The total amount requested far exceeded the available funds. The problem was that every single applicant could make a compelling case for support. In a country where just 26% of women make it to the secondary school level, and only 3% to tertiary education, the fact that each girl had obtained a place at university was in itself an achievement against the odds.
After much discussion, the Board decided that there was no one application they could reject. Everyone would get something, but it wouldn’t be the amount originally applied for. Each applicant, with one exception, got about half of what they asked for – a small contribution towards their tuition fees. The rest of the cost of the tuition, and all living and other course-related costs would be raised by the student from elsewhere.
There was one particular student who stood out from the rest. Margaret had been one of the most dedicated Kisa Scholars our Mentors had worked with. She had even volunteered her time extensively to assist AfricAid staff with running the annual Career Day. She approached university with the same commitment, getting her application in early, carefully making sure she’d done as much as she possibly could to convince the Board to support her request, and following up with AfricAid staff to see how her application was progressing.

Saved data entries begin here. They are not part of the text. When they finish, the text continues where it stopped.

(* ===== verification/UnifiedDiff.v ===== *)
(** The unified-diff applier of [commands/fs_patch.py]. *)

From stdpp Require Import base list gmap.
From Stdlib Require Import NArith ZArith Lia.
From S2P Require Import Prelude PyStr.

Abbreviation bytes := (list N) (only parsing).

(** [repr] of a byte string *)
Definition repr_byte (quote c : N) : pystr :=
  (if (c =? quote) || (c =? BS) then [BS; c]
   else if c =? 10 then [BS; 110] else if c =? 13 then [BS; 114] else if c =? 9 then [BS; 116]
   else if (32 <=? c) && (c <? 127) then [c] else BS :: 120 :: hex_pad 2 c)%N.
Definition repr_bytes (b : bytes) : pystr :=
  let q := repr_quote b in 98%N :: q :: concat (map (repr_byte q) b) ++ [q].

Definition PatchApplyError (msg : pystr) : exn := Exn "PatchApplyError" msg.

(** Lines with their terminators; the last may have none. *)
Fixpoint _split_lines_keep_ends (data : bytes) : list bytes :=
  match data with
  | [] => []
  | c :: rest =>
      if (c =? NL)%N then [c] :: _split_lines_keep_ends rest
      else match _split_lines_keep_ends rest with
           | [] => [[c]]
           | l :: ls => (c :: l) :: ls
           end
  end.

(** A control line without a trailing carriage return. *)
Definition _control (line : pystr) : pystr :=
  if endswith line [13%N] then removelast line else line.
Definition is_header (line : pystr) : bool := startswith (_control line) "@@".
Definition is_no_newline (line : pystr) : bool := startswith (_control line) (BS :: " No newline").

(** The lines of the patch text: split on newlines, the empty piece after a
    final newline dropped. *)
Definition patch_lines_of (text : pystr) : list pystr :=
  let ls := split_on NL text in
  match last ls with Some [] => removelast ls | _ => ls end.

Section diff.
Context `{Unicode}.
Definition _openat2_beneath `{Os} (d : disk) (root_fd rel_parts : list pystr) (dir_fd_only : bool)
    : out (list pystr) :=
  if negb os_openat2 then Err (OsError (EFault ENOSYS) NoName)
  else if existsb is_surrogate (concat rel_parts)
  then Err (PyError (Exn "UnicodeEncodeError" "surrogates not allowed"))
  else
    match sys (SysOpenat2 (root_fd ++ rel_parts)) NoName (beneath d root_fd rel_parts dir_fd_only) with
    | Err (OsError (ELOOP | EFault EXDEV) _) => Err Bounds
    | r => r
    end.

Definition _raise_if_symlink (d : disk) (fd : list pystr) : out unit :=
  match node_at d fd with Some (Link _) => Err Bounds | _ => Ok tt end.

Fixpoint fallback_from `{Os} (d : disk) (current ps : list pystr) (dir_fd_only : bool)
    : out (list pystr) :=
  match ps with
  | [] => Ok current
  | part :: ps =>
      let# next_fd :=
        match named part (sys (SysOpenat (current ++ [part])) (Name part)
                            (openat d current part (match ps with [] => dir_fd_only | _ => true end))) with
        | Err (OsError ELOOP _) => Err Bounds
        | r => r
        end in
      let# _ := _raise_if_symlink d next_fd in
      fallback_from d next_fd ps dir_fd_only
  end.
Definition _fallback_openat `{Os} (d : disk) (root_fd rel_parts : list pystr) (dir_fd_only : bool)
    : out (list pystr) :=
  match rel_parts with
  | [] => sys (SysOpenat root_fd) (Name ".") (inr root_fd)
  | _ => fallback_from d root_fd rel_parts dir_fd_only
  end.

Definition open_safe_fd `{Os} (d : disk) (p : pystr) (roots : list path) (dir_fd_only : bool)
    : out (list pystr) :=
  if bool_decide (0%N ∈ p) then Err Bounds
  else
    let# (r, rel_parts) := _relative_to_root p roots in
    let# root_fd := _open_root d r in
    match _openat2_beneath d root_fd rel_parts dir_fd_only with
    | Err (OsError _ _) => _fallback_openat d root_fd rel_parts dir_fd_only
    | x => x
    end.

Definition open_safe_parent_dir `{Os} (d : disk) (p : pystr) (roots : list path)
    : out (list pystr * pystr) :=
  let basename := path_name (path_of p) in
  if bool_decide (basename = []) || bool_decide (basename ∈ ["."%py; ".."%py]) then Err Bounds
  else
    let# dir_fd := open_safe_fd d (path_str (path_parent (path_of p))) roots true in
    Ok (dir_fd, basename).

(** ** Reading and changing files *)

Definition read_bytes_safe `{Os} (d : disk) (p : pystr) (roots : list path) (missing_ok : bool)
    : out (list N) :=
  match open_safe_fd d p roots false with
  | Err (OsError ENOENT names) => if missing_ok then Ok [] else Err (OsError ENOENT names)
  | Err e => Err e
  | Ok fd =>
      match node_at d fd with
      | Some (File data) => sys (SysRead fd) NoName (inr data)
      | _ => Err (OsError EISDIR (Fd os_fd))
      end
  end.
Lemma ops_scalars o : o ∈ ops → scalars o.
Proof.
  intros Ho. apply scalars_spec. unfold ops in Ho.
  repeat (apply elem_of_cons in Ho as [->|Ho]; [by vm_compute|]). by apply elem_of_nil in Ho.
Qed.

Lemma payload_flat v : good_version v → flat (version_payload v).
Proof.
  intros (H1 & H2 & H3 & H4 & H5 & H6 & H7). unfold version_payload, flat.
  assert (Hk : ∀ k, forallb scalarb k = true → scalars k) by (intros; by apply scalars_spec).
  pose proof (ops_scalars _ H5).
  repeat apply Forall_app_2; repeat (constructor; [split; [by apply Hk|simpl; try done]|]); try done.
  - by destruct (prev_sha256 v).
  - destruct (evicted v); repeat constructor; by apply Hk.
Qed.
Lemma payload_keys v : NoDup (dkeys (version_payload v)).
Proof. unfold version_payload. destruct (evicted v); simpl; apply (bool_decide_unpack _); by vm_compute. Qed.

Section version_facts.
Context `{Unicode}.

(** Sorting moves the fields, not what they hold. *)
Lemma sorted_payload (a b c d e f g : json) (h : list (pystr * json)) :
  h = [] ∨ h = [("evicted"%py, JBool true)] →
  merge_sort key_le ([("ts"%py, a); ("proposal_id"%py, b); ("sha256"%py, c); ("size"%py, d); ("op"%py, e);
                      ("actor"%py, f); ("prev_sha256"%py, g)] ++ h) =
  [("actor"%py, f)] ++ h ++ [("op"%py, e); ("prev_sha256"%py, g); ("proposal_id"%py, b);
                             ("sha256"%py, c); ("size"%py, d); ("ts"%py, a)].
Proof. intros [-> | ->]; by vm_compute. Qed.

Lemma version_of_payload v : good_version v → version_of (merge_sort key_le (version_payload v)) = Ret v.
Proof.
  intros (_ & _ & _ & _ & Hop & _). destruct v as [t p s n o a pr ev]. simpl in Hop.
  unfold version_payload. cbn [ts v_proposal_id v_sha256 size op actor prev_sha256 evicted].
  rewrite sorted_payload by (destruct ev; auto).
  assert (Hv : _validate_op o = Ret o) by (unfold _validate_op; by rewrite bool_decide_eq_true_2).
  destruct ev, pr; cbn [app]; unfold version_of, field, get_or_null;
    repeat match goal with
    | |- context [dget ?k ?d] => let x := eval vm_compute in (dget k d) in
                                 replace (dget k d) with x by (vm_compute; reflexivity)
    end;
    cbn [rbind py_int py_str]; rewrite Hv; done.
Qed.

Lemma from_to_json v : good_version v → from_json (to_json v) = Ret v.
Proof.
  intros Hv. unfold from_json, to_json.
  rewrite loads_flat; [|done|by apply payload_flat|apply payload_keys].
  by rewrite version_of_payload.
Qed.
End version_facts.

(** ** Logs read back *)

Lemma decode_ascii s : Forall (λ c, (c < 128)%N) s → decode s = Some s.
Proof.
  intros Hs. apply decode_encode; [|by apply utf8_ascii].
  eapply Forall_impl; [exact Hs|]. intros c Hc. unfold valid_char. cbv beta in Hc. lia.
Qed.

Lemma to_json_visible v : good_version v → Forall visible (to_json v).
Proof. intros Hv. apply flat_visible, payload_flat, Hv. Qed.

(** The bytes of a log. *)
Definition log_of (vs : list Version) : list N := concat (map (λ v, to_json v ++ [NL]) vs).
Lemma log_of_app vs ws : log_of (vs ++ ws) = log_of vs ++ log_of ws.
Proof. unfold log_of. by rewrite map_app, concat_app. Qed.

Lemma log_ascii vs : Forall good_version vs → Forall (λ c, c < 128)%N (log_of vs).
Proof.
  intros H. unfold log_of. induction H as [|v vs Hv Hvs IH]; [constructor|]. cbn [map concat].
  apply Forall_app_2; [|done]. apply Forall_app_2; [|repeat constructor; lia].
  eapply Forall_impl; [by apply to_json_visible|]. unfold visible. simpl. intros. lia.
Qed.

Lemma universal_id s : Forall (λ c, c ≠ 13%N) s → universal s = s.
Proof.
  induction 1 as [|c s Hc Hs IH]; [done|]. simpl.
  rewrite IH. repeat case_match; try done; congruence.
Qed.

Subsequently, Margaret has had the full cost of her tuition covered for the 2014-2015 university year. She is studying law at Tumaini University, Makumira.
26 Kisa graduates commenced or returned to university in October. They are studying things like education, sociology, law, business administration, finance and accounting and health sciences. They are changing the face of Tanzanian society. And it is, by and large, possible because of the generous support that is given by our GlobalGiving donors. Again we say a very big thank you on behalf of the inspiring young women who now have an opportunity to change their own lives, and the society in which they live. To date we have raised over $11,000 towards our target of $50,000.
AfricAid's Losinoni School Lunch Program began years ago when AfricAid founders went to visit the rural primary school in Tanzania. Arriving during what would normally be lunch time, the founders noticed that the children do not receive a meal at school. When creating the School Lunch Program, the mothers of the children wanted to help. The Maasai people are known for their beautiful beaded jewelry that they make by hand and the Shuylers thought this would be a great opportunity for the Losinini mamas to help feed their children at school. AfricAid buys the handmade jewelry from the mothers and re-sells the bracelets and key chains in the US to fund the School Lunch Program. These amazing mothers put time and energy into ensuring their children and others in the village are receiving a nutricious meal at school so they can stay focused and study.
Thank you for supporting this community initiated program.
Recognizing the importance of computer literacy, AfricAid endeavors to install a computer lab in each of our partner schools in Northern Tanzania. This allows Kisa Scholars to develop computer skills and access information technology. The labs are also available to the general school population, improving access to technology for all at the partner school. AfricAid contracts an outside computer service technician to ensure that computer labs are well maintained.
One of the schools in which we have installed a lab is Maasae Girls Lutheran Secondary School. About 95% of the students at Maasae Girls are from rural (pastoralist) backgrounds and may be using computers for the first time when they enroll in Kisa. Exposure to and training in ICT is essential to ensuring these girls are not disadvantaged. AfricAid currently has 43 students at Maasai Girls enrolled in Kisa.
Thanks to the installation of the computer lab, the girls have been able to receive training in basic computer use, using the Internet for research, how to use social media and do so safely, and been introduced to Microsoft Office programs. And all this is made possible only with the support of donors like you.
We’re now over half way to our fundraising target, and with four new partner schools joining Kisa in 2015, we are very hopeful of being able to raise the funds to install labs in those schools too.